Na comunidade r/healthinsurance do Reddit, em maio de 2024, 142 pessoas comentaram sobre o fato de seus copagamentos de genéricos caírem para $0. 87% disseram que era ótimo. Mas 13% relataram dificuldades: o medicamento que precisavam não estava no formulário, ou o médico teve que fazer apelos repetidos para autorizar o original.

Um levantamento da Kaiser Family Foundation em janeiro de 2024 mostrou que 68% dos beneficiários do Medicare estavam satisfeitos com os genéricos. Mas 22% tiveram problemas com autorizações prévias - e 14% disseram que seus médicos precisaram fazer mais de uma tentativa para conseguir o medicamento.

Alguns pacientes relataram pagar mais do que o esperado por genéricos - até $25 a mais - por causa de “clawbacks” (retornos de copagamento). Isso acontece quando o plano paga ao PBM um valor fixo, mas o PBM não repassa todo o valor à farmácia. A diferença some, e o paciente acaba pagando mais do que o preço real do remédio.

Novidades e mudanças em 2026

Em 2026, o governo federal vai lançar o modelo GENEROUS (GENErating cost Reductions fOr U.S. Medicaid). É uma tentativa de unificar e reduzir os custos de medicamentos no Medicaid. O objetivo: cortar $40 bilhões em gastos em 10 anos. Isso vai incluir negociação direta com fabricantes e regras uniformes para cobertura de genéricos.

Também em 2026, os primeiros medicamentos negociados pelo Medicare começarão a ser oferecidos com preços mais baixos. Isso pode reduzir os prêmios do Part D em até 2,4% ao ano até 2032.

Além disso, a partir de janeiro de 2025, todas as explicações de benefícios (EOBs) devem mostrar detalhadamente quanto o genérico custou, quanto o plano pagou, quanto o PBM embolsou e quanto o paciente pagou. Isso é um passo enorme em direção à transparência - e pode forçar os PBMs a mudar suas práticas.

Por que isso importa para você

Se você tem plano de saúde, você está nesse sistema. Não importa se é público ou privado. Se você toma remédios, você está sendo orientado - muitas vezes sem saber - a escolher o mais barato. Isso pode ser bom: você paga menos. Mas também pode ser ruim: você pode não ter acesso ao medicamento que seu corpo realmente precisa.

Se seu médico prescreveu um genérico e você sentiu algo diferente, não ignore. Não é só “tudo igual”. Algumas pessoas reagem de forma diferente a excipientes (ingredientes inativos) ou à forma de liberação. Se o medicamento não está funcionando, fale com seu médico. Peça para ele marcar “não substituir” na receita.

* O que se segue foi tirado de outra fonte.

(* ===== verification/HealthCheck.v ===== *)
(** * Claims about the health check

    [ping_op] and [check_timeout_op] together: when a session is found dead,
    and what is left behind for the next one. *)

From stdpp Require Import gmap.
From S2P Require Import Prelude Charconv Types Parser Resp3 Serialization Request Adapters Traits.
From S2P Require Import Multiplexer MultiplexerInvariant MultiplexerRead MultiplexerClaims Evolution Logger Session Connection Run Advance.
From S2P Require Import ConnectionClaims System SystemInvariant Scenario.

#[local] Open Scope string_scope.
#[local] Open Scope N_scope.
#[local] Open Scope list_scope.

Section WithChannel.
Context {Ch Ep : Type} `{Channel Ch} `{Platform Ep}.
Abbreviation connection := (connection Ch Ep).

(** The response object of the pings can be assigned through the request that
    refers to it. *)
Definition ping_shared (c : connection) : Prop :=
  forall id, ping_elem_ c = Some id -> exists e, store (mpx_ c) !! id = Some e /\
    forall r, any_object (any_assign r (adapter_ e)) = Some r.

Lemma assign_ping_response_get (c : connection) r : ping_shared c -> ping_response (assign_ping_response c r) = r.
Proof.
  intros Hs. unfold ping_response, assign_ping_response, shared_response, assign_shared, ping_shared in *.
  destruct (ping_elem_ c) as [id|] eqn:Hid; cbn [set_checker ping_elem_ set_mpx mpx_ health_checker_ set_store store]; rewrite Hid; [|done]. destruct (Hs id eq_refl) as (e & He & Hr).
  rewrite lookup_alter_eq, He. cbn [from_option fmap option_fmap option_map set_adapter adapter_]. by rewrite Hr.
Qed.

Lemma cancel_run_parts (c c' : connection) :
  cancel_run c = Done c' -> is_open c' = false /\ health_checker_ c' = health_checker_ c /\ ping_elem_ c' = ping_elem_ c.
Proof.
  unfold cancel_run. intros Hc. apply bind_done in Hc as ([m n] & _ & [= <-]). unfold close, is_open.
  by destruct (stream_open c) eqn:Ho.
Qed.

(** What a session of the health check does when its timer expires. *)
Lemma check_empty (c : connection) d :
  wf (mpx_ c) -> ping_response c = r_value [] ->
  exists c', check_resume (check_waiting d) c None = Done (c', co_complete (make_error_code error.pong_timeout)) /\
    is_open c' = false /\ checker_has_exited_ (health_checker_ c') = true /\
    ping_interval_ (health_checker_ c') = ping_interval_ (health_checker_ c) /\
    ping_timer_ (health_checker_ c') = wait_cancel (ping_timer_ (health_checker_ c)).
Proof.
  intros Hwf Hr. cbn [check_resume has_ec].
  change (ping_response (set_checker c _)) with (shared_response c (ping_elem_ c) (ping_resp_ (health_checker_ c))).
  fold (ping_response c). rewrite Hr. cbn [cancel].
  match goal with |- context [cancel_run ?x] => destruct (cancel_run_returns x Hwf) as [c1 Hc1]; rewrite Hc1 end.
  apply cancel_run_parts in Hc1 as (Ho & Hh & _). cbn [mbind outcome_bind]. eexists. split; [reflexivity|].
  unfold is_open in *. cbn. rewrite Hh. by split_and!.
Qed.

(** C27: When the timer of the check expires, an empty response object means that
    no pong has arrived: the check ends with [pong_timeout], the connection is
    closed, and the timer of the pings is cancelled.  A response leads to another
    wait, after the object has been cleared; an error response ends the check
    without an error, as does an error of the timer, and neither closes the
    connection. *)
Theorem check_timeout_decides (c : connection) d ec :
  wf (mpx_ c) -> ping_interval_ (health_checker_ c) <> 0%Z ->
  exists c' k, check_resume (check_waiting d) c ec = Done (c', k) /\
    match ec, ping_response c with
    | None, r_value [] => k = co_complete (make_error_code error.pong_timeout) /\ is_open c' = false /\
        ping_timer_ (health_checker_ c') = wait_cancel (ping_timer_ (health_checker_ c))
    | None, r_value (_ :: _) => k = co_yield (check_waiting (2 * ping_interval_ (health_checker_ c))%Z) /\
        wait_timer_ (health_checker_ c') = armed /\ is_open c' = is_open c /\
        reqs_ (mpx_ c') = reqs_ (mpx_ c) /\ (ping_shared c -> ping_response c' = r_value [])
    | _, _ => k = co_complete ec /\ is_open c' = is_open c /\ mpx_ c' = mpx_ c
    end.
Proof.
  intros Hwf Hi. destruct ec as [ev|].
  { eexists _, _. split; [reflexivity|]. by split_and!. }
  destruct (ping_response c) as [[|nd l]|e] eqn:Hr.
  - destruct (check_empty c d Hwf Hr) as (c' & Hc & ? & _ & _ & ?). exists c', (co_complete (make_error_code error.pong_timeout)). by split_and!.
  - cbn [check_resume has_ec]. set (c1 := set_checker c (set_wait_timer quiet (health_checker_ c))).
    assert (ping_response c1 = r_value (nd :: l)) as -> by exact Hr. unfold check_loop.
    change (ping_interval_ (health_checker_ (assign_ping_response c1 _))) with (ping_interval_ (health_checker_ c)).
    rewrite (proj2 (Z.eqb_neq _ _) Hi). eexists _, _. split; [reflexivity|].
    assert (forall r, reqs_ (mpx_ (assign_ping_response c1 r)) = reqs_ (mpx_ c) /\ is_open (assign_ping_response c1 r) = is_open c) as Ha.
    { intros r. unfold assign_ping_response, assign_shared, is_open. change (ping_elem_ c1) with (ping_elem_ c). by destruct (ping_elem_ c). }
    split_and!; [done|done|by apply Ha|by apply Ha|]. intros Hs. exact (assign_ping_response_get c1 (r_value []) Hs).
  - cbn [check_resume has_ec]. set (c1 := set_checker c (set_wait_timer quiet (health_checker_ c))).
    assert (ping_response c1 = r_error e) as -> by exact Hr. eexists _, _. split; [reflexivity|]. by split_and!.
Qed.

(** ** The next session *)




End WithChannel.

(** ** Instances *)

(** Only HELLO is answered, and the timer of the check expires. *)
Definition silent : list example_event :=
  opening ++ [ev_written None; ev_read None (bytes_of [ok_reply]); ev_notified 0%nat not_cancelled].

Lemma silent_wf : wf (mpx_ (conn (state_after silent))).
Proof. apply (fun H => ok_wf _ _ _ (ok_requests (state_after silent) (reachable_ok (state_after silent) H))). reachable_state. Qed.

Lemma check_timeout_decides_witness :
  exists c', check_resume (check_waiting 0%Z) (conn (state_after silent)) None =
      Done (c', co_complete (make_error_code error.pong_timeout)) /\ is_open c' = false.
Proof.
  destruct (check_timeout_decides (conn (state_after silent)) 0%Z None silent_wf ltac:(by vm_compute)) as (c' & k & Hc & Hk).
  assert (ping_response (conn (state_after silent)) = r_value []) as Hr by (by vm_compute).
  rewrite Hr in Hk. destruct Hk as (-> & Ho & _). exists c'. exact (conj Hc Ho).
Defined.


(** The session dies, and the connection is opened again. *)
Definition reopened : list example_event :=
  silent ++ [ev_check_timer None; ev_notified 1%nat not_cancelled; ev_read (Some operation_aborted) [];
    ev_writer_timer (Some operation_aborted); ev_group; ev_reconnect None;
    ev_resolved None [bs "10.0.0.1:6379"]; ev_opened; ev_connected None (bs "10.0.0.1:6379") true].

(** The new session writes HELLO and no PING; answered by the server, it is
    taken for dead all the same. *)
Lemma reopened_without_ping :
  exists h k r se',
    run (state_after reopened) = active (run_group (mk_session h (co_complete None) k r
      (co_yield (writer_writing (wire [[bs "HELLO"; bs "3"; bs "SETNAME"; bs "Boost.Redis"]]))))) /\
    run (state_after (reopened ++ [ev_written None; ev_read None (bytes_of [ok_reply]); ev_notified 2%nat not_cancelled;
      ev_check_timer None])) = active (run_group se') /\
    session_check se' = co_complete (make_error_code error.pong_timeout).
Proof. vm_compute. eexists _, _, _, _. split_and!; reflexivity. Qed.

(** A ping that is answered with an error, and the next one with a pong. *)
Definition loading : list example_event :=
  opening ++ [ev_written None; ev_read None (bytes_of [ok_reply; r_simple type.simple_error (bs "LOADING")]);
    ev_notified 0%nat not_cancelled; ev_notified 1%nat not_cancelled; ev_ping_timer None;
    ev_writer_timer (Some operation_aborted); ev_written None].

(** The response object of the pings keeps the error of an earlier ping.
    After a server has answered one ping with an error, as while it loads its
    data, the first pong throws [bad_result_access] out of the reader, and so out
    of the event loop of the program. *)
Theorem pong_after_error_throws :
  sys_reachable (state_after loading) /\
  step (ev_read None (bytes_of [bulk (bs "Boost.Redis")])) (state_after loading) = Some (Throw bad_result_access).
Proof. split; [reachable_state|by vm_compute]. Qed.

Se você está escolhendo um plano, compare os copagamentos dos genéricos. Um plano com prêmio mais baixo pode ter copagamentos altos. Um plano com prêmio mais alto pode ter genéricos por $0. Em muitos casos, o segundo é mais barato no longo prazo.

Genéricos não são uma ilusão. São uma ferramenta poderosa. Mas como todas as ferramentas, funcionam melhor quando você entende como elas funcionam - e quem está realmente lucrando com elas.